▶ [DIRECTIONS FOR THIS TASK]: From the first line of the data below, copy each line up to the one containing "Definition small_bulk_wants_direct (bulk_end", and include that line too.
BEGIN MATERIAL SHOWN
(** O_DIRECT on or off. *)
Definition fd_set_direct_write (fd : Z) (on : bool) : FM bool :=
  fl ← call (fcntl_getfl fd);
  match fl with
  | Err _ => mret false
  | Ok fl => r ← call (fcntl_setfl fd (if on then fl |. O_DIRECT else Z.ldiff fl O_DIRECT)); mret (is_ok r)
  end.
Definition local_fs_type (ty : Z) : bool :=
  bool_decide (ty = 0x58465342 \/ ty = 0xEF53 \/ ty = 0x9123683E \/ ty = 0xF2F52010).
Definition dst_fs_direct_ok : FM bool :=
  v ← gets u_direct_ok;
  if decide (v <> 0) then mret (bool_decide (0 < v)) else
  s ← call (fstatfs dst_fd);
  let v := match s with Ok ty => if local_fs_type ty then 1 else -1 | Err _ => -1 end in
  modify (set_direct_ok v);; mret (bool_decide (0 < v)).
Definition small_bulk_wants_direct (bulk_end : Z) : FM bool :=
  if bool_decide (0 < g_small_write_direct_min r) && bool_decide (g_small_write_direct_min r <= bulk_end) && e_write_direct env
  then dst_fs_direct_ok else mret false.
(** Whether the bulk of this destination now goes to the device directly. *)
Definition bulk_goes_direct (fd_out bulk_end : Z) : FM bool :=
  want ← small_bulk_wants_direct bulk_end;
  if want : bool then fd_set_direct_write fd_out true else mret false.

(** The state of the main loop. *)
Record bulk := Bulk { b_pos : Z; b_copy_end : Z; b_cfr : bool; b_direct : bool; b_fadv : fadvise_batch }.

(** Read and write one piece at the descriptors' own offsets. *)
Definition read_write_chunk (t : task) (fd_in fd_out : Z) (in_direct : bool) (len : Z) (b : bulk) : FM (option bulk) :=
  d ← call (read fd_in len);
  match d with
  | Err _ => complain (str "read");; mret None
  | Ok d =>
      if decide (zlen d <> len) then complain (str "short read on " ++ t_src t);; mret None else
      ok ← write_all (length d) fd_out d;
      if negb ok then mret None else
      fadv ← (if in_direct then mret (b_fadv b) else fadvise_batch_add (b_fadv b) fd_in (b_pos b) len);
      mret (Some (Bulk (b_pos b + len) (b_copy_end b) (b_cfr b) (b_direct b) fadv))
  end.

Definition chunk_len (b : bulk) : Z :=
  let remain := b_copy_end b - b_pos b in if decide (g_chunk_size r <= remain) then g_chunk_size r else remain.

Fixpoint bulk_loop (fuel : nat) (t : task) (fd_in fd_out : Z) (in_direct out_direct : bool) (bulk_end : Z) (b : bulk) : FM (option bulk) :=
  if decide (b_copy_end b <= b_pos b) then mret (Some b) else
  match fuel with
  | O => stuck
  | S fuel =>
      let len := chunk_len b in
      let rw b := n ← read_write_chunk t fd_in fd_out in_direct (chunk_len b) b;
                  match n with Some b => bulk_loop fuel t fd_in fd_out in_direct out_direct bulk_end b | None => mret None end in
      if negb in_direct && negb out_direct && b_cfr b then
        c ← copy_file_range_with_progress (Z.to_nat len) fd_in fd_out (b_pos b) (b_pos b) len;
        match c with
        | CfrDone => bulk_loop fuel t fd_in fd_out in_direct out_direct bulk_end (Bulk (b_pos b + len) (b_copy_end b) true (b_direct b) (b_fadv b))
        | CfrFailed => mret None
        | CfrUnsupported =>
            advise_source_streaming fd_in;;
            direct ← (if decide (b_pos b = 0) then d ← bulk_goes_direct fd_out bulk_end; mret (d || b_direct b) else mret (b_direct b));
            let b := Bulk (b_pos b) bulk_end false direct (b_fadv b) in
            if decide (bulk_end - b_pos b <= 0) then mret (Some b) else rw b
        end
      else rw b
  end.

(** After the destination exists: the copy, up to the rename. *)
Definition small_body (fuel : nat) (t : task) (fd_in : Z) (in_direct : bool) (fd_out : Z) (out_direct : bool) (out_mode : Z)
    (write_name : bytes) (inplace : bool) : FM (bool * option Z) :=
  let size := st_size (t_st t) in
  let bulk_end := Z.quot size ALIGNMENT * ALIGNMENT in
  let cfr := e_copy_file_range env in
  when (negb in_direct && negb (cfr && negb out_direct)) (advise_source_streaming fd_in);;
  when (negb out_direct) (advise_dest_streaming fd_out);;
  buf ← thread_io_buffer (g_chunk_size r);
  if negb buf then complain (str "thread_io_buffer failed");; mret (false, Some fd_out) else
  direct ← (if negb in_direct && negb out_direct && negb cfr then bulk_goes_direct fd_out bulk_end else mret false);
  let copy_end := if negb in_direct && negb out_direct && cfr then size else bulk_end in
  b ← bulk_loop fuel t fd_in fd_out in_direct out_direct bulk_end (Bulk 0 copy_end cfr direct fadvise_batch_init);
  match b with
  | None => mret (false, Some fd_out)
  | Some b =>
      fadvise_batch_flush (b_fadv b);;
      if negb in_direct && negb out_direct then
        ok ← (if b_direct b then fd_set_direct_write fd_out false else mret true);
        if negb ok then complain (str "fcntl(O_DIRECT off)");; mret (false, Some fd_out) else
        ok ← copy_tail_buffered_fds fuel fd_in fd_out (b_pos b) size;
        if negb ok then mret (false, Some fd_out) else
        finish_file fd_out out_mode t write_name inplace
      else
        close_ fd_out;;
        ok ← copy_tail_buffered_at fuel src_fd dst_fd (t_name t) write_name (t_src t) (t_dst t) (t_st t) bulk_end size;
        if negb ok then mret (false, None) else
        ok ← preserve_path_metadata_at env dst_fd write_name (t_dst t) (t_st t) S_IFREG;
        if negb ok then mret (false, None) else
        ok ← (if inplace then mret true else rename_temp_to_final_at dst_fd write_name (t_name t) (t_dst t));
        mret (ok, None)
  end.

(** Success, and the payload bytes. *)
Definition copy_file_serial_small (fuel : nat) (t : task) : FM (bool * Z) :=
  if t_sparse t then copy_file_sparse fuel t else
  let inplace := copy_policy_small_inplace (e_policy env) in
  let mode := st_mode (t_st t) &. o07777 in
  let size := st_size (t_st t) in
  i ← open_read_at_maybe_direct env src_fd (t_name t) (t_src t) (Some (t_st t));
  match i with
  | None => mret (false, 0)
  | Some (fd_in, in_direct) =>
      o ← (if inplace then o ← create_final_write_at_maybe_direct env dst_fd (t_name t) (t_dst t) mode size;
                           mret ((fun '(fd, d, m) => (fd, d, m, t_name t)) <$> o)
           else create_temp_write_at_maybe_direct env dst_fd (t_dst t) mode size PATH_MAX false);
      match o with
      | None => ok ← cleanup fd_in None None false; mret (ok, 0)
      | Some (fd_out, out_direct, out_mode, write_name) =>
          '(ok, fd) ← small_body fuel t fd_in in_direct fd_out out_direct out_mode write_name inplace;
          ok ← cleanup fd_in fd (Some write_name) ok;
          mret (ok, if ok : bool then size else 0)
      end
  end.
End copy.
END MATERIAL SHOWN
▶ [SOLUTION TO THIS TASK]:
(** O_DIRECT on or off. *)
Definition fd_set_direct_write (fd : Z) (on : bool) : FM bool :=
  fl ← call (fcntl_getfl fd);
  match fl with
  | Err _ => mret false
  | Ok fl => r ← call (fcntl_setfl fd (if on then fl |. O_DIRECT else Z.ldiff fl O_DIRECT)); mret (is_ok r)
  end.
Definition local_fs_type (ty : Z) : bool :=
  bool_decide (ty = 0x58465342 \/ ty = 0xEF53 \/ ty = 0x9123683E \/ ty = 0xF2F52010).
Definition dst_fs_direct_ok : FM bool :=
  v ← gets u_direct_ok;
  if decide (v <> 0) then mret (bool_decide (0 < v)) else
  s ← call (fstatfs dst_fd);
  let v := match s with Ok ty => if local_fs_type ty then 1 else -1 | Err _ => -1 end in
  modify (set_direct_ok v);; mret (bool_decide (0 < v)).
Definition small_bulk_wants_direct (bulk_end : Z) : FM bool :=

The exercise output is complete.